** Records shown follows **

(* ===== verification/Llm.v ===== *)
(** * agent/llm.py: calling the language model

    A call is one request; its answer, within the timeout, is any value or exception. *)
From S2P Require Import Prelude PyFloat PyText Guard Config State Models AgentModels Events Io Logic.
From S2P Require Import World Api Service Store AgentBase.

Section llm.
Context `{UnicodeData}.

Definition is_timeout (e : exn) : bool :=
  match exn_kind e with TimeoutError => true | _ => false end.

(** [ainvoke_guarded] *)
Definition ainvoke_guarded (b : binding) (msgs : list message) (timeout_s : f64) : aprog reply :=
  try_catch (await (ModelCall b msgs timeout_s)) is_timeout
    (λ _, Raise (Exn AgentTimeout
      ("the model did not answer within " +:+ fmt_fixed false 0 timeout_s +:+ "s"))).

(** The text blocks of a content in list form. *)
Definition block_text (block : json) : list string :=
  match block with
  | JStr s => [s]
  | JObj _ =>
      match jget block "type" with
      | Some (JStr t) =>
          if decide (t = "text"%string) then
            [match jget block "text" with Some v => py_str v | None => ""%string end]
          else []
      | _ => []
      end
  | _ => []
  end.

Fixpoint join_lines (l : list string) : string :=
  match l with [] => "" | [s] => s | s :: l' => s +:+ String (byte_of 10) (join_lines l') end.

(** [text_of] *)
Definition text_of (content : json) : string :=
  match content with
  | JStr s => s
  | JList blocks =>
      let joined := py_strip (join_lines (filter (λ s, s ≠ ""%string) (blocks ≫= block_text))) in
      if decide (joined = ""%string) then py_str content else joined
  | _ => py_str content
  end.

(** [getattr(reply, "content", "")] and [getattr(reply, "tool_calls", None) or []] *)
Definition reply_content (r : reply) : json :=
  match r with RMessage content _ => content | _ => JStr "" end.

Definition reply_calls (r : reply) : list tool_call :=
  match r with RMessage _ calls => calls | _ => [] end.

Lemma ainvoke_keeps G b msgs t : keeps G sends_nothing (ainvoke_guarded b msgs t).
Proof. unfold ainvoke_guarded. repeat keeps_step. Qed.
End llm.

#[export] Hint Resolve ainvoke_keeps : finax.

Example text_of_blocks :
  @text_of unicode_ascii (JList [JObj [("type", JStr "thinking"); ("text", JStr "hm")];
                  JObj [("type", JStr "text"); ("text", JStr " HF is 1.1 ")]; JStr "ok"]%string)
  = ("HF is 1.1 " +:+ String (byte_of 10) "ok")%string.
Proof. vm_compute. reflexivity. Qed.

** End of Records shown **
** Records shown follows **

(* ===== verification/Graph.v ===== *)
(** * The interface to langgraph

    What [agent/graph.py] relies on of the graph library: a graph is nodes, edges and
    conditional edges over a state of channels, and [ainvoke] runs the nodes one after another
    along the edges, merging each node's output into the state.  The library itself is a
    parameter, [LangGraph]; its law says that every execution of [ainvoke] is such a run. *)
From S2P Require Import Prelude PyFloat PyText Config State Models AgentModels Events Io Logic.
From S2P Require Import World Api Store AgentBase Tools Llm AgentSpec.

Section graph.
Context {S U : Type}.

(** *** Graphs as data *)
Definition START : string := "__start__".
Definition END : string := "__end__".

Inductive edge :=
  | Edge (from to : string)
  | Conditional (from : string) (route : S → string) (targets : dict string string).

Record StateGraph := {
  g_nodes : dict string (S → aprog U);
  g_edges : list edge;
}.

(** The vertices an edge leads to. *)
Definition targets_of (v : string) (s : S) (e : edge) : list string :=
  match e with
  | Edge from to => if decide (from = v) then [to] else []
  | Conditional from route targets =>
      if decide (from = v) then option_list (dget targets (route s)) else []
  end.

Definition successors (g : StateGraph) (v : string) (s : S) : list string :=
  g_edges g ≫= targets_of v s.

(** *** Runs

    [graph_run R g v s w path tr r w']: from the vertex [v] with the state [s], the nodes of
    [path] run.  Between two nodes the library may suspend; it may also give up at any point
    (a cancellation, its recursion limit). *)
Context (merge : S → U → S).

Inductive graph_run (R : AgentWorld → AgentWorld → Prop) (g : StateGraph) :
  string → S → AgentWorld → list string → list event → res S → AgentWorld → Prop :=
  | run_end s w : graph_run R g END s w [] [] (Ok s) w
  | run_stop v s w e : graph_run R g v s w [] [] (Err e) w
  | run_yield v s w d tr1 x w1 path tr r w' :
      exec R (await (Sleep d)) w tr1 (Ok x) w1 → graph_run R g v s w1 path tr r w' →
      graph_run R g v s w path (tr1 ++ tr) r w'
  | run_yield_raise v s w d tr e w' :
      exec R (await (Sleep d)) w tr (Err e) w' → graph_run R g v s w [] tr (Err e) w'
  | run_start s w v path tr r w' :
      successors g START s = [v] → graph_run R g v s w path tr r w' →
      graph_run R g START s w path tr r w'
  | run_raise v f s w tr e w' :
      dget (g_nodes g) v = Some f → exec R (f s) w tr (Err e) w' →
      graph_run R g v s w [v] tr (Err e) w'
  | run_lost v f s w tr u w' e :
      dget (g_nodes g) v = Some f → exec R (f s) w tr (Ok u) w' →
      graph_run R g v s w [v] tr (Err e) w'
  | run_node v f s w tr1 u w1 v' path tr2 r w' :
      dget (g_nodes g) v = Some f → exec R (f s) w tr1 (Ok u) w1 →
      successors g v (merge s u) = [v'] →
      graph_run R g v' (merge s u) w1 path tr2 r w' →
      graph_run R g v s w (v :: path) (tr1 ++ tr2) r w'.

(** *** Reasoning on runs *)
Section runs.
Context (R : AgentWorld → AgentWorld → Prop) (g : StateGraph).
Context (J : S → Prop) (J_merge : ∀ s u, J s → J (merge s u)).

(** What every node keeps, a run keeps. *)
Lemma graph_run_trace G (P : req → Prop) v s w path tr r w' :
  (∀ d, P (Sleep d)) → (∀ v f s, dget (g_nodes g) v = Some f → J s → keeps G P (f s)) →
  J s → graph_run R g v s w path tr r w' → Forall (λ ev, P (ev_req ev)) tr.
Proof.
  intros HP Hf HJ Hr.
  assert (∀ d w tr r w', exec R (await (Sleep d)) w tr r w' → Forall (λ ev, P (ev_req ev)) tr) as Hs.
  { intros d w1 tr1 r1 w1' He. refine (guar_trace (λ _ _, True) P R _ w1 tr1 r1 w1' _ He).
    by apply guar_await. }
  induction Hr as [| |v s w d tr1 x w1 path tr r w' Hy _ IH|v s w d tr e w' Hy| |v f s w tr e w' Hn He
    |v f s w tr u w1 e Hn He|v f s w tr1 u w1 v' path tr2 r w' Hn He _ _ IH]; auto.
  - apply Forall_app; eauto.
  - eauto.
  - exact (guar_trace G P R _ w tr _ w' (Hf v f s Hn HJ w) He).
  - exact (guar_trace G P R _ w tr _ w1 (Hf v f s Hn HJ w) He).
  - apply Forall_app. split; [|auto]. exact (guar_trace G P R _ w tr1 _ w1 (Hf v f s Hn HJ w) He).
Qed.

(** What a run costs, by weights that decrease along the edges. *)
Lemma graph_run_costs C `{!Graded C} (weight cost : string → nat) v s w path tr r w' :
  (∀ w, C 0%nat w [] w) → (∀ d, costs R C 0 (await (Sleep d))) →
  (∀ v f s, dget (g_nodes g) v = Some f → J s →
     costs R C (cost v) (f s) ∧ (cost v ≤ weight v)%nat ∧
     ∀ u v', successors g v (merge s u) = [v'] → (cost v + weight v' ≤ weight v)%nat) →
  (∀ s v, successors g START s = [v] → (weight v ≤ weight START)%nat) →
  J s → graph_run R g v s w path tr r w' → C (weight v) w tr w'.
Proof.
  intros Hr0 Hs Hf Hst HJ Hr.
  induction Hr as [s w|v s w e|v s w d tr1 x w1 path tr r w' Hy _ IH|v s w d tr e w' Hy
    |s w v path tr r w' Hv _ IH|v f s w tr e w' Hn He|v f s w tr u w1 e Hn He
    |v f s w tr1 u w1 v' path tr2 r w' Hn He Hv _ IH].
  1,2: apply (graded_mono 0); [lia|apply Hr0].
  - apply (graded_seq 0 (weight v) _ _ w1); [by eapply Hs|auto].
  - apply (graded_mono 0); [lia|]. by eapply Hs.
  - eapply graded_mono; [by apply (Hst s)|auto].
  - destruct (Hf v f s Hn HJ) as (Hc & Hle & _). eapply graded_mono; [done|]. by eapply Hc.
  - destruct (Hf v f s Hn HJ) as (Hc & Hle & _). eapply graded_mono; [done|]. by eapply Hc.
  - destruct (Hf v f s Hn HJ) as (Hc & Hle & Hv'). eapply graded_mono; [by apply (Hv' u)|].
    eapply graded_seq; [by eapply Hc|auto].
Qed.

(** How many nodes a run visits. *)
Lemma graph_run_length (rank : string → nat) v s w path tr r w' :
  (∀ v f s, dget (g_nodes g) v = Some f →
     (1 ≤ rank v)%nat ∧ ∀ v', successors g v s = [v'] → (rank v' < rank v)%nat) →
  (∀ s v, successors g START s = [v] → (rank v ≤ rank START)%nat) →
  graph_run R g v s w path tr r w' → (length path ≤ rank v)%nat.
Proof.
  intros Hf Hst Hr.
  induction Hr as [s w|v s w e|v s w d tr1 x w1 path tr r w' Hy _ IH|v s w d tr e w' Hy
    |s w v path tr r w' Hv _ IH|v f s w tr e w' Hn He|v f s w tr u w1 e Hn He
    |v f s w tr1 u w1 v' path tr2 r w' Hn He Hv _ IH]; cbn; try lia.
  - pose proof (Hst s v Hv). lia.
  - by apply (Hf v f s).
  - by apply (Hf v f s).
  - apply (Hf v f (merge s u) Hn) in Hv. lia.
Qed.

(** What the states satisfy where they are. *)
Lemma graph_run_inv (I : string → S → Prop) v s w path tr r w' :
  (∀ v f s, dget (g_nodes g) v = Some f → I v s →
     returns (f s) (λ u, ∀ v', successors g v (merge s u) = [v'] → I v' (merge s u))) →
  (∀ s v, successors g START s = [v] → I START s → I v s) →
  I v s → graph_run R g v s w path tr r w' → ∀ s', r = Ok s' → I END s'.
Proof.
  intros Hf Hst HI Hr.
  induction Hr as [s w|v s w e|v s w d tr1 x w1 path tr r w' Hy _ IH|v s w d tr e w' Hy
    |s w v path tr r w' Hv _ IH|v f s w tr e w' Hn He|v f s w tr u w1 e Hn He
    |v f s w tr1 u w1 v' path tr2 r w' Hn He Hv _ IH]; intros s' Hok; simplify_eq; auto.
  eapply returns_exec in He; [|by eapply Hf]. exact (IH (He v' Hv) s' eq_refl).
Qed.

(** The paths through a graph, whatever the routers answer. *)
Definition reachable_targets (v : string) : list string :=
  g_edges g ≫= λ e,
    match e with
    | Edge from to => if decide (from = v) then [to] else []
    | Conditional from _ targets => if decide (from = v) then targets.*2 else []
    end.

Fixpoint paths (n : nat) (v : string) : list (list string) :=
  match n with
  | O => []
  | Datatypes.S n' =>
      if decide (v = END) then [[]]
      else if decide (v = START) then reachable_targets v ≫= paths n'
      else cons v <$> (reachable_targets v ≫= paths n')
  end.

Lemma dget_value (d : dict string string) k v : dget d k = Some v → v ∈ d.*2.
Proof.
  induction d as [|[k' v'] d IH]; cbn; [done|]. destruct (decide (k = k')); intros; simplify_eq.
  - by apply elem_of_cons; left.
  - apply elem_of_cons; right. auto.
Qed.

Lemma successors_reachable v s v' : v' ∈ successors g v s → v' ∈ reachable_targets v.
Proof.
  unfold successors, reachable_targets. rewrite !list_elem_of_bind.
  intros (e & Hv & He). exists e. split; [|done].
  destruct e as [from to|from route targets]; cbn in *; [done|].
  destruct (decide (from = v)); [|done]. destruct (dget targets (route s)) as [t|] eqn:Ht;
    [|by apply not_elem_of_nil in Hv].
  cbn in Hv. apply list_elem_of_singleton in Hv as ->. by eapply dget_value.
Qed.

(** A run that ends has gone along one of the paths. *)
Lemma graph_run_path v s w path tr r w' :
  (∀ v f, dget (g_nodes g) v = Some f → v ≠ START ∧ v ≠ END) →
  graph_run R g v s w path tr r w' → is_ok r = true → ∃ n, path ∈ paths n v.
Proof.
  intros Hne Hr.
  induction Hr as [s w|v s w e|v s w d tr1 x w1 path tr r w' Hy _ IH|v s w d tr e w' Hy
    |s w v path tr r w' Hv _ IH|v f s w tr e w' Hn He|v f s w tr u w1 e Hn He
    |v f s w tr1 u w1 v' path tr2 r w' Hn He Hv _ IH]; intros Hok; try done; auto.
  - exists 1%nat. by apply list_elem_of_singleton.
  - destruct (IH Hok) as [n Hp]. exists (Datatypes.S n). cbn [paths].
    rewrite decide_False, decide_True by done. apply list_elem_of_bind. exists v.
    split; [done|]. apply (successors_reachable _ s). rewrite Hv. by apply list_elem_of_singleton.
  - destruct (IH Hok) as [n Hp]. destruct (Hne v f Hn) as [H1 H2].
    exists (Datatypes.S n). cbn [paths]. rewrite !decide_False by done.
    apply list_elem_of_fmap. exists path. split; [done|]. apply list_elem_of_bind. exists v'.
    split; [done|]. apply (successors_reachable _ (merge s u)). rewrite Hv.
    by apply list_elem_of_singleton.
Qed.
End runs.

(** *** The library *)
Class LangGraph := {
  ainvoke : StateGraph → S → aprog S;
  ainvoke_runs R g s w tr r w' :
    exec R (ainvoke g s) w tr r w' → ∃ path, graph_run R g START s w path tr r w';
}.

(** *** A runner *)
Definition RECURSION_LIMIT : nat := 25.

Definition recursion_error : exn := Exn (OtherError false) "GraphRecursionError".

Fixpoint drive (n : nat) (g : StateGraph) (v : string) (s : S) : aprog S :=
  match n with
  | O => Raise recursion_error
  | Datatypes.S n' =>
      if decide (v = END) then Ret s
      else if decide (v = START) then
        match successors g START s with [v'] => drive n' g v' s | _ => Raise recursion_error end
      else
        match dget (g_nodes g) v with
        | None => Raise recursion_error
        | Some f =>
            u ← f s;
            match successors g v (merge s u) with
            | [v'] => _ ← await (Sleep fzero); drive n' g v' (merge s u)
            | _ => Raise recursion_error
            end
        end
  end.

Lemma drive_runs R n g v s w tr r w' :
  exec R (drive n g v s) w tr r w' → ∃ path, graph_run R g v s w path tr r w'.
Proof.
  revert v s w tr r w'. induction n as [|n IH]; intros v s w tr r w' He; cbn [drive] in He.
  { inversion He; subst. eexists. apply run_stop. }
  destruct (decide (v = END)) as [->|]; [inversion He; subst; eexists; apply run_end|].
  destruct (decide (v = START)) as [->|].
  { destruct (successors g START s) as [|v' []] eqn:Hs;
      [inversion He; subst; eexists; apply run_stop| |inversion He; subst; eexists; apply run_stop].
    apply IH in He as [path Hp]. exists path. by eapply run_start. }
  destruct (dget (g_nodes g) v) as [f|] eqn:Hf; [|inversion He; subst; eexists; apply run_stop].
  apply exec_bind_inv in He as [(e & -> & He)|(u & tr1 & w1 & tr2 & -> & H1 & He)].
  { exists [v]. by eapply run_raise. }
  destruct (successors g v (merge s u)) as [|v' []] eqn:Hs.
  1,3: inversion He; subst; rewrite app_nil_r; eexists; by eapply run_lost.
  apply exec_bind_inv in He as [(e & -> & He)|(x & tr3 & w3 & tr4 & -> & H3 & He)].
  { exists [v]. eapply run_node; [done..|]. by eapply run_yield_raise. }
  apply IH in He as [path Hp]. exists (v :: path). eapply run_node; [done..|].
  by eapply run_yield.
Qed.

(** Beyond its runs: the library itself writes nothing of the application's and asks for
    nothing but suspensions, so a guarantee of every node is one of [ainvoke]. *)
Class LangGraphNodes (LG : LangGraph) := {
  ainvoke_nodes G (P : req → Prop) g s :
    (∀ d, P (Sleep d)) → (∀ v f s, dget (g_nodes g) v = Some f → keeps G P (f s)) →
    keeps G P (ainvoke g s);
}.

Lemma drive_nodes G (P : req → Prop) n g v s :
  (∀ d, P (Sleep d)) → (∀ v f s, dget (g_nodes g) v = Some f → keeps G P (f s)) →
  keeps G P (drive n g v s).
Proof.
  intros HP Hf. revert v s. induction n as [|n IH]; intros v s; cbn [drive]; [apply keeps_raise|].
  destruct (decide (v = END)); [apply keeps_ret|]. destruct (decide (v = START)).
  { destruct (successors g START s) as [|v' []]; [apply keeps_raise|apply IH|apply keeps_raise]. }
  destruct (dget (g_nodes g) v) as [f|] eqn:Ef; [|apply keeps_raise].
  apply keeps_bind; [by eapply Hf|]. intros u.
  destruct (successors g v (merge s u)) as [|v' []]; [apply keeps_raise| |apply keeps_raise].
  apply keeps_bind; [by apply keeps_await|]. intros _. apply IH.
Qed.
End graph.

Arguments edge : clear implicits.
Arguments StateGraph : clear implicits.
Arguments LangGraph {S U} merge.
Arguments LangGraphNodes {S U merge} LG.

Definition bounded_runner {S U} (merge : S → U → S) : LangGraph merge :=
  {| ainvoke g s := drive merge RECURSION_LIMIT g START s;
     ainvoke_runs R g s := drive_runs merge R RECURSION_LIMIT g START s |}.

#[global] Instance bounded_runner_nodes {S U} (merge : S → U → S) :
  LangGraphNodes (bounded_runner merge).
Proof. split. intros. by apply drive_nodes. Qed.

** End of Records shown **
** Records shown follows **

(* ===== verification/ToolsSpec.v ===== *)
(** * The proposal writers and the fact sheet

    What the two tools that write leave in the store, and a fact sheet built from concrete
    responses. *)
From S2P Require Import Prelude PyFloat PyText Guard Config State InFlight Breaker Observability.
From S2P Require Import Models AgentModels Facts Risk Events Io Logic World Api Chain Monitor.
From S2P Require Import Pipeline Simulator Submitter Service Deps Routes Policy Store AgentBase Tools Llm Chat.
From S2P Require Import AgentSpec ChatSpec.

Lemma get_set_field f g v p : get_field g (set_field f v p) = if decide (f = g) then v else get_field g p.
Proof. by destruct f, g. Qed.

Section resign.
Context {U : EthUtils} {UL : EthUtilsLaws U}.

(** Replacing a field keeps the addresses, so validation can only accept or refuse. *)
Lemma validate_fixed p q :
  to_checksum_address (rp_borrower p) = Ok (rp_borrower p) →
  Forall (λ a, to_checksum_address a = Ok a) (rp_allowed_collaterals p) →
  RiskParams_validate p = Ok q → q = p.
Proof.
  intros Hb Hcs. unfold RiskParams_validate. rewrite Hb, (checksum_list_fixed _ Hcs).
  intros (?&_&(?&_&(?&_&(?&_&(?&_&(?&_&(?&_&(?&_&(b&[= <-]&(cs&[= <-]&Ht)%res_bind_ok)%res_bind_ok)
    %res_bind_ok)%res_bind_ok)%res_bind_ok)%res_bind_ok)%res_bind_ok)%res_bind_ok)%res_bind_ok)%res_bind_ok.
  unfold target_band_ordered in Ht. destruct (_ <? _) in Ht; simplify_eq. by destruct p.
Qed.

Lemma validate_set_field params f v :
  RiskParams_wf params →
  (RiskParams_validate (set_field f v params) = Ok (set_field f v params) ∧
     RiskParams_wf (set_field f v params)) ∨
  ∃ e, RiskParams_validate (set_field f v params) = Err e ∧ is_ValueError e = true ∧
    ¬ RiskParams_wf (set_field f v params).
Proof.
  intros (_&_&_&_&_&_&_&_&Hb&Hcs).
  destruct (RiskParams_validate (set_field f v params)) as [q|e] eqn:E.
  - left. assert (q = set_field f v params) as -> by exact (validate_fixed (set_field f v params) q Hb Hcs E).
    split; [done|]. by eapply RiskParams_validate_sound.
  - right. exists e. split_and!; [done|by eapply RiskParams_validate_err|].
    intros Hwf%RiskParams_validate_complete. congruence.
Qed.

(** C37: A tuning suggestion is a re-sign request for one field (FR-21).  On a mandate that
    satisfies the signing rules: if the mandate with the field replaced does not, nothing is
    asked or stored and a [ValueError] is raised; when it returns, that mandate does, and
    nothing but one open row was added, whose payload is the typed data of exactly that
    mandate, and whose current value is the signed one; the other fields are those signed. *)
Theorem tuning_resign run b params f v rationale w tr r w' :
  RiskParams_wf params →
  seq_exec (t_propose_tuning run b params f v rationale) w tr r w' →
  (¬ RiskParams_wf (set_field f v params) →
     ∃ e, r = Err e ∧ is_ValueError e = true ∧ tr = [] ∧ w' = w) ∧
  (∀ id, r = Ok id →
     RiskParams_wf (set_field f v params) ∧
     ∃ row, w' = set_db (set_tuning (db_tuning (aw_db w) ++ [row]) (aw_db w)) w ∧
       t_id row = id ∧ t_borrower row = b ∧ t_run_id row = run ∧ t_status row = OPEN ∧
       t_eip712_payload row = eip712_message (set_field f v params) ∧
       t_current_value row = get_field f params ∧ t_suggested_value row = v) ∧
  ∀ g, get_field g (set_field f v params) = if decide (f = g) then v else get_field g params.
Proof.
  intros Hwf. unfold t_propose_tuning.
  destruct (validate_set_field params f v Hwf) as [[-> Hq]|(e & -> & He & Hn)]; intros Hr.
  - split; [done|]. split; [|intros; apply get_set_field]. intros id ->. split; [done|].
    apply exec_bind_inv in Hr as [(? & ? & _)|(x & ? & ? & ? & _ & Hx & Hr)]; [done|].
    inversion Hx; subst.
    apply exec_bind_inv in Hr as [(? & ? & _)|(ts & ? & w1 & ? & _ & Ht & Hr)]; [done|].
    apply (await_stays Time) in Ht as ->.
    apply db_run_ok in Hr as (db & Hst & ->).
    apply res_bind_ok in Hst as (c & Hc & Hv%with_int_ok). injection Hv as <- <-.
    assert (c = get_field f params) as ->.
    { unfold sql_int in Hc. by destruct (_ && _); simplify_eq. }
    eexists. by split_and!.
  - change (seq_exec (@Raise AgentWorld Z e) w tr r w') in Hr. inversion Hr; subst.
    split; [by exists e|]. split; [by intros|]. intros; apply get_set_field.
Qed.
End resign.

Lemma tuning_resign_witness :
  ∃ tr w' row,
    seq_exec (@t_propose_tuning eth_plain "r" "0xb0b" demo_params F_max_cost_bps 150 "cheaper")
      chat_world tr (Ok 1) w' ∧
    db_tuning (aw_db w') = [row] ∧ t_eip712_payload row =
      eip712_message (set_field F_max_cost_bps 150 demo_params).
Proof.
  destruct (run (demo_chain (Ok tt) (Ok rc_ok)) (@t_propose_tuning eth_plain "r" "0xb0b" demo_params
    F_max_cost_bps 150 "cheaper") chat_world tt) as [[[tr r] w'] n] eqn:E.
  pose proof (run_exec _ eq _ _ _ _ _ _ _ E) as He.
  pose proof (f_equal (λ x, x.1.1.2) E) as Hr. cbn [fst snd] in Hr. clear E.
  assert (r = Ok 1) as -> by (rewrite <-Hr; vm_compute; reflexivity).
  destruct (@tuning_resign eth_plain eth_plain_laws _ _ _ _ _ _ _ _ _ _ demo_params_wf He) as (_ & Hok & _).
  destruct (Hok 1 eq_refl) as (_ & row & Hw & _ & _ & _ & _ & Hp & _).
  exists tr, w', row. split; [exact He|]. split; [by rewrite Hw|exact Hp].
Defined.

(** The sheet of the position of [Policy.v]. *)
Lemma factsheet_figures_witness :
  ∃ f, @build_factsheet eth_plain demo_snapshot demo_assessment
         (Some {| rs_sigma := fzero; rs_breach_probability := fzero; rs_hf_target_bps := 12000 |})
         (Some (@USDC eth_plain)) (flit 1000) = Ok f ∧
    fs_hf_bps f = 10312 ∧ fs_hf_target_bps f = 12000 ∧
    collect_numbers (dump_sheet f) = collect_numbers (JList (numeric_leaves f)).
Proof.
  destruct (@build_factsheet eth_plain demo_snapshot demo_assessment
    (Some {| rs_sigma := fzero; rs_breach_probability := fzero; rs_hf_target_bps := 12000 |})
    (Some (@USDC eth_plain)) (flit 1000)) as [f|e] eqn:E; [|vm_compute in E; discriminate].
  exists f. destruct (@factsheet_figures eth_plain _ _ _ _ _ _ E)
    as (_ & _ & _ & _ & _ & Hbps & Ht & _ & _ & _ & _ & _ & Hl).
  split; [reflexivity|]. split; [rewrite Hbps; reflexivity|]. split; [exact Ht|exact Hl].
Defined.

** End of Records shown **

(Work request):
All that is wanted is an exact copy of the lines above from the one with "(* ===== verification/Llm.v ===== *)" through the one with "Definition ainvoke_guarded (b", with both ends included.

(Exercise response):
(* ===== verification/Llm.v ===== *)
(** * agent/llm.py: calling the language model

    A call is one request; its answer, within the timeout, is any value or exception. *)
From S2P Require Import Prelude PyFloat PyText Guard Config State Models AgentModels Events Io Logic.
From S2P Require Import World Api Service Store AgentBase.

Section llm.
Context `{UnicodeData}.

Definition is_timeout (e : exn) : bool :=
  match exn_kind e with TimeoutError => true | _ => false end.

(** [ainvoke_guarded] *)
Definition ainvoke_guarded (b : binding) (msgs : list message) (timeout_s : f64) : aprog reply :=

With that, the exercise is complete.